Status values: queued, processing, completed, failed

Webhooks

Webhook Payload

{
  "event": "user.created",
  "timestamp": "2025-10-16T10:30:00Z",
  "id": "evt_abc123",
  "data": {
    "id": "user_123",
    "email": "user@example.com",
    "name": "John Doe"
  }
}

Webhook Security (HMAC Signature)

import hmac
import hashlib

def verify_webhook(payload, signature, secret):
    expected = hmac.new(
        secret.encode(),
        payload.encode(),
        hashlib.sha256
    ).hexdigest()
    return hmac.compare_digest(f"sha256={expected}", signature)

Performance Best Practices

1. Use ETags for Caching

GET /api/v1/users/123
ETag: "33a64df551425fcc55e4d42a148795d9f25f89d4"

# Subsequent requests
GET /api/v1/users/123
If-None-Match: "33a64df551425fcc55e4d42a148795d9f25f89d4"

Response: 304 Not Modified (if unchanged)
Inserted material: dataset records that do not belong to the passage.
Lemma three_failures w1 w2 w3 lc r err :
  ids_ok lc -> active lc = [r] -> history lc = [] -> never_reverts r err ->
  classify_revert_error err = KTransient -> ar_state r = Active -> ar_expires_at r < clock w1 ->
  let '(w1', lc1) := lifecycle_tick false w1 lc in
  let '(w2', lc2) := lifecycle_tick false w2 lc1 in
  let '(w3', lc3) := lifecycle_tick false w3 lc2 in
  w1' = w1 /\ w2' = w2 /\ w3' = w3 /\ active lc3 = []
  /\ history lc3 = [completed r (clock w3) ("orphaned: " +:+ err)].
Proof.
  intros Hok Ha Hh Hn Hc Hst Hexp.
  pose proof (tick_never_reverts w1 lc r err Hok Ha Hn) as T1.
  pose proof (tick_ids_ok false w1 lc Hok) as Hok1.
  assert (stage_next (clock w1) r <> None) as S1.
  { unfold stage_next. by rewrite Hst, (proj2 (Z.ltb_lt _ _)). }
  specialize (T1 S1). destruct (lifecycle_tick false w1 lc) as [w1' lc1]. cbn [fst snd] in *.
  unfold fate in T1. rewrite Hc, Hst, Hh in T1. cbn in T1. destruct T1 as (-> & Ha1 & Hh1).
  pose proof (tick_never_reverts w2 lc1 _ err Hok1 Ha1 Hn) as T2.
  pose proof (tick_ids_ok false w2 lc1 Hok1) as Hok2. specialize (T2 ltac:(done)).
  destruct (lifecycle_tick false w2 lc1) as [w2' lc2]. cbn [fst snd] in *.
  unfold fate in T2. rewrite Hc, Hh1 in T2. cbn in T2. destruct T2 as (-> & Ha2 & Hh2).
  pose proof (tick_never_reverts w3 lc2 _ err Hok2 Ha2 Hn ltac:(done)) as T3.
  destruct (lifecycle_tick false w3 lc2) as [w3' lc3]. cbn [fst snd] in *.
  unfold fate in T3. rewrite Hc, Hh2 in T3. cbn in T3. destruct T3 as (-> & Ha3 & Hh3).
  split_and!; [done..|]. rewrite Hh3. unfold swept, cap_history. cbn.
  unfold is_orphaned. cbn. rewrite (proj2 (Z.ltb_lt _ _)); [done|].
  unfold seconds, ORPHAN_GC_AGE_SECS, NANOS_PER_SEC. lia.
Qed.

(** The only block of an address, taken out of the table. *)
Lemma sole_block_removed lc ip r :
  ids_ok lc -> retain (blocks_ip ip) (active lc) = [r] ->
  find_id (ar_id r) (active lc) = Some r
  /\ retain (blocks_ip ip) (remove_id (ar_id r) (active lc)) = [].
Proof.
  intros [Hd _ _] Hr. assert (r ∈ active lc /\ blocks_ip ip r = true) as [Hin Hb].
  { apply retain_elem. rewrite Hr. set_solver. }
  apply list_elem_of_split in Hin as (l1 & l2 & El). rewrite El in *.
  rewrite ids_app in Hd. apply NoDup_app in Hd as (_ & Hd & _).
  assert (ar_id r ∉ ids l1) as Hn.
  { intros Hi. apply (Hd _ Hi). cbn. set_solver. }
  split; [by apply find_id_mid|]. rewrite remove_id_mid by done.
  unfold retain in *. rewrite !List.filter_app in *. cbn in Hr. rewrite Hb in Hr.
  destruct (List.filter (blocks_ip ip) l1) as [|x k]; [|by destruct k]. cbn in *. congruence.
Qed.

Lemma remove_update_id id f l : (forall r, ar_id (f r) = ar_id r) -> remove_id id (update_id id f l) = remove_id id l.
Proof.
  intros Hf. induction l as [|r l IH]; [done|]. cbn. destruct (String.eqb (ar_id r) id) eqn:E; cbn;
    rewrite ?Hf, E; congruence.
Qed.

Lemma find_update_state id st l r :
  find_id id l = Some r ->
  find_id id (update_id id (fun r => set_state r st) l) = Some (set_state r st).
Proof.
  induction l as [|x l IH]; [done|]. cbn. destruct (String.eqb (ar_id x) id) eqn:E; cbn;
    rewrite E; intros; simplify_eq; auto.
Qed.

End Unblock.

(** ** The properties *)

Section Properties.
Context {W : Type} `{World W} `{Lowercase}.

(** C3. Over any sequence of registrations, stagings, manual requests,
    reports of success or failure and sweeps, in any order and with any
    identifiers, on a fresh lifecycle: the identifiers of the tracked responses
    are distinct and have all been handed out; no response has three failures
    and is still tracked; the history keeps to its cap of 1000; every
    registration is accounted for as still tracked, expired, manually reverted
    or orphaned; and each orphan stands for three counted failures. *)
Theorem lifecycle_accounts ops :
  2 * Z.of_nat (length ops) < u64_max - 1 ->
  let lc := foldl apply_lifecycle_op ResponseLifecycle_new ops in
  NoDup (ids (active lc))
  /\ Forall (fun r => (exists k, 1 <= k < lc_next_id lc /\ ar_id r = resp_id k)
                    /\ attempts_of (ar_state r) < MAX_REVERT_ATTEMPTS) (active lc)
  /\ (length (history lc) <= 1000)%nat
  /\ total_registered lc = Z.of_nat (length (active lc)) + total_expired lc + total_reverted lc + total_orphaned lc
  /\ 3 * total_orphaned lc <= total_revert_failures lc.
Proof.
  intros Hn lc. destruct (reachable_ok ops Hn) as [[Hd Hk _] [A Hh B _ F _ _ _ _]]. fold lc in Hd, Hk, A, Hh, B, F.
  split_and!; [done| |done|done|].
  - unfold ids in Hk. rewrite Forall_fmap in Hk. rewrite Forall_forall in *. intros r Hr.
    split; [by apply Hk|]. by apply A.
  - enough (0 <= failures_of (active lc)) by lia. apply sumZ_nonneg, Forall_fmap.
    eapply Forall_impl; [exact A|]. cbn. lia.
Qed.

(** A tick, which stages the due entries, runs their reverts and reports
    each outcome back by identifier, is the same as one pass over the table that
    leaves an entry alone when it is not due, runs its revert otherwise, and
    puts it in the history as expired, already absent or orphaned or keeps it
    for a retry by the answer alone: the same commands in the same order, the
    same table and the same history. *)
Theorem tick_is_one_pass ops dry_run w :
  2 * Z.of_nat (length ops) < u64_max - 1 ->
  let lc := foldl apply_lifecycle_op ResponseLifecycle_new ops in
  let '(w', lc') := lifecycle_tick dry_run w lc in
  let '(w'', kept, done) := one_pass dry_run (clock w) w (active lc) in
  w' = w'' /\ active lc' = kept
  /\ history lc' = swept (clock w'') (cap_history (history lc ++ done)).
Proof. intros Hn lc. apply tick_one_pass. by apply reachable_ok. Qed.

(** C9. Whatever the commands answer and whatever is registered in between, a
    tracked response is out of the table after three or more ticks past its
    expiry, and does not come back, exactly when it is active or waiting for a
    retry at the start: one that is marked as being reverted (RevertPending, as a
    tick that was interrupted and restored leaves it) is never staged again and
    stays. *)
Theorem expired_reverted_within_three ops evs r :
  2 * Z.of_nat (length ops) + Z.of_nat (length evs) < u64_max - 1 ->
  let lc := foldl apply_lifecycle_op ResponseLifecycle_new ops in
  r ∈ active lc ->
  Forall (fun now => ar_expires_at r < now) (ticks (W:=W) evs) ->
  (3 <= length (ticks evs))%nat ->
  ar_id r ∉ ids (active (foldl apply_event lc evs)) <-> is_pending (ar_state r) = false.
Proof.
  intros Hn lc Hr Hexp Hthree. destruct (reachable_ok ops ltac:(lia)) as [Hok Hc]. fold lc in Hok, Hc.
  pose proof (c_attempts _ _ Hc) as A. rewrite Forall_forall in A. specialize (A r Hr).
  pose proof (ids_known _ Hok) as Hk. rewrite Forall_forall in Hk.
  destruct (Hk (ar_id r)) as (k & Hk1 & Hk2); [by apply list_elem_of_fmap_2|].
  assert (lc_next_id lc + Z.of_nat (length evs) < u64_max) as Hids by (destruct Hc; lia).
  assert (find_id (ar_id r) (active lc) = Some r) as Hf.
  { apply list_elem_of_split in Hr as (l1 & l2 & El). rewrite El. apply find_id_mid.
    pose proof (ids_nodup _ Hok) as Hd. rewrite El, ids_app in Hd. apply NoDup_app in Hd as (_ & Hd & _).
    intros Hi. apply (Hd _ Hi). cbn. set_solver. }
  rewrite <- find_id_None. split.
  { intros Hg. apply not_true_is_false. intros Hp. by rewrite (pending_stays _ _ _ k r) in Hg. }
  intros Hp. eapply (reverted_in_time _ _ _ k r); try done.
  - unfold revertible. destruct (ar_state r); [done|done|]. exact A.
  - unfold MAX_REVERT_ATTEMPTS in *. lia.
Qed.

(** A block in nftables is never undone: it is registered without the
    handle the revert needs, so after its expiry three ticks fail without
    running any command, and the block is written off as orphaned while the rule
    stays.  The same holds of the XDP entry of an IPv6 address: its revert
    reads IPv4 text only and runs no command either. *)
Theorem unrevertable_blocks_orphaned `{!LowercaseLaws} now ip incident ttl w1 w2 w3 :
  now + seconds ttl < clock w1 ->
  (let lc := register_layers ResponseLifecycle_new now ["nftables"] ip incident ttl in
   let '(w1', lc1) := lifecycle_tick false w1 lc in
   let '(w2', lc2) := lifecycle_tick false w2 lc1 in
   let '(w3', lc3) := lifecycle_tick false w3 lc2 in
   w1' = w1 /\ w2' = w2 /\ w3' = w3 /\ active lc3 = []
   /\ cr_reason <$> history lc3 = ["orphaned: no nftables handle stored for revert"])
  /\ (forall v6, parse_ip ip = Some (V6 v6) ->
      forall r, r ∈ active (register_layers ResponseLifecycle_new now ["XDP"] ip incident ttl) ->
      never_reverts (W:=W) r ("cannot parse IP for XDP revert: " +:+ ip)).
Proof.
  intros Hexp. split.
  - assert (ids_ok (register_layers ResponseLifecycle_new now ["nftables"] ip incident ttl)) as Hok.
    { apply (register_ids ResponseLifecycle_new); [apply new_ids_ok|done]. }
    pose proof (three_failures w1 w2 w3 _ _ "no nftables handle stored for revert" Hok eq_refl eq_refl) as T.
    specialize (T ltac:(by apply nftables_never_reverts)).
    assert (classify_revert_error "no nftables handle stored for revert" = KTransient) as Hc.
    { unfold classify_revert_error. by rewrite to_lowercase_ascii. }
    specialize (T Hc eq_refl Hexp). cbn zeta. destruct (lifecycle_tick false w1 _) as [w1' lc1].
    destruct (lifecycle_tick false w2 _) as [w2' lc2], (lifecycle_tick false w3 _) as [w3' lc3].
    by destruct T as (-> & -> & -> & -> & ->).
  - intros v6 Hp r Hr. cbn in Hr. apply list_elem_of_singleton in Hr as ->.
    match goal with |- never_reverts ?r _ => exact (xdp6_never_reverts r v6 eq_refl Hp) end.
Qed.

(** An unblock whose rule turns out to be gone already is finished and
    reported as failed: the entry leaves the table and the history says
    already_absent, but the drain looks only at the command's error, so it
    writes that the block was left in place and keeps the address in the
    blocklist. *)
Theorem absent_unblock_reported_failed ops w w' ip r err :
  2 * Z.of_nat (length ops) < u64_max - 1 ->
  let lc := foldl apply_lifecycle_op ResponseLifecycle_new ops in
  retain (blocks_ip ip) (active lc) = [r] -> is_pending (ar_state r) = false ->
  execute_revert w (action_of r) false = (w', Err err) -> classify_revert_error err = KAlreadyAbsent ->
  let '(w2, lc2, revert_ok, reverted) := unblock_ip false w lc ip in
  w2 = w' /\ active_block_ids_for_ip lc2 ip = []
  /\ list.last (history lc2) = Some (completed r (clock w') "already_absent")
  /\ fst (unblock_result false revert_ok reverted ip) =
     "failed: firewall revert did not complete; block left in place".
Proof.
  intros Hn lc Hsole Hp Hx Hc. destruct (reachable_ok ops Hn) as [Hok _]. fold lc in Hok.
  destruct (sole_block_removed lc ip r Hok Hsole) as [Hf Hrm].
  unfold unblock_ip, active_block_ids_for_ip at 1. rewrite Hsole. cbn [fmap list_fmap unblock_ids].
  unfold request_manual_revert. rewrite Hf.
  destruct (ar_state r) eqn:Es; [|done|]; rewrite Hx; cbn zeta; unfold mark_revert_failed;
    cbn [count_failure set_totals set_active active]; rewrite (find_update_state _ _ _ _ Hf), Hc;
    cbn [fst unblock_ids]; unfold active_block_ids_for_ip;
    rewrite (proj1 (mark_reverted_active _ _ _ _)); cbn [count_failure set_totals set_active active];
    rewrite remove_update_id by done; rewrite Hrm;
    (split_and!; [done|done| |done]); unfold mark_reverted; cbn [count_failure set_totals set_active active];
    rewrite (find_update_state _ _ _ _ Hf); cbn; apply cap_history_last.
Qed.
2. Implement Field Selection

GET /api/v1/users/123?fields=id,email,name

Response:
{
  "id": "user_123",
  "email": "user@example.com",
  "name": "John Doe"
}

3. Use Compression

Accept-Encoding: gzip, deflate

4. Batch Operations

# Instead of N requests
GET /api/v1/users/1
GET /api/v1/users/2
GET /api/v1/users/3

# Use batch endpoint
GET /api/v1/users?ids=1,2,3

OpenAPI/Swagger Documentation

Basic OpenAPI 3.0 Example

openapi: 3.0.0
info:
  title: My API
  version: 1.0.0
  description: API for managing users

servers:
  - url: https://api.example.com/v1
    description: Production server

paths:
  /users:
    get:
      summary: List users
      parameters:
        - name: page
          in: query
          schema:
            type: integer
            default: 1
      responses:
        '200':
          description: Successful response
          content:
            application/json:
              schema:
                type: object
                properties:
                  data:
                    type: array
                    items:
                      $ref: '#/components/schemas/User'

components:
  schemas:
    User:
      type: object
      required:
        - id
        - email
      properties:
        id:
          type: string
        email:
          type: string
          format: email
        name:
          type: string

  securitySchemes:
    BearerAuth:
      type: http
      scheme: bearer
      bearerFormat: JWT

security:
  - BearerAuth: []

Common Pitfalls to Avoid

REST

  • ❌ Action-oriented endpoints (/createUser)
  • ❌ Inconsistent status codes
  • ❌ Missing pagination
  • ❌ Tight coupling to database structure
  • ❌ Using GET for state changes
  • ❌ Returning sensitive data (passwords, tokens)
  • ❌ No versioning strategy
  • ❌ Poor error messages

GraphQL

  • ❌ N+1 query problems (missing DataLoaders)
  • ❌ No depth/complexity limiting
  • ❌ Generic error handling
  • ❌ Over-fetching by providing too many fields
  • ❌ No caching strategy
  • ❌ Exposing all database fields

Both

  • ❌ Breaking changes without versioning
  • ❌ Missing rate limits
  • ❌ No API documentation
  • ❌ Ignoring CORS configuration
  • ❌ No monitoring/logging
  • ❌ Inconsistent naming conventions

Best Practices Summary

REST

  1. Consistent naming: Plural nouns, lowercase
  2. Stateless: Each request self-contained
  3. Correct status codes: 2xx success, 4xx client error, 5xx server error
  4. Version from day one: Plan for breaking changes
  5. Always paginate: Large collections need pagination
  6. Rate limiting: Protect API with limits
  7. Documentation: Use OpenAPI/Swagger

GraphQL

  1. Schema first: Design before implementing
  2. Avoid N+1: Use DataLoaders for efficient fetching
  3. Input validation: Validate at schema + resolver levels
  4. Error handling: Return structured errors
  5. Pagination: Use cursor-based (Relay spec)
  6. Deprecation: Use @deprecated for migration
  7. Monitoring: Track query complexity

When to Choose REST vs GraphQL

Choose REST when:

  • Simple CRUD operations
  • Need caching (HTTP caching works great)
  • Working with files/binary data
  • Team familiar with REST
  • Mobile apps with strict bandwidth limits

Choose GraphQL when:

  • Complex data requirements
  • Multiple client types (web, mobile, desktop)
  • Need flexible queries
  • Rapid frontend development
  • Real-time updates (subscriptions)

Remember: A well-designed API is intuitive, secure, performant, and well-documented. Follow these patterns to create APIs that developers love to use.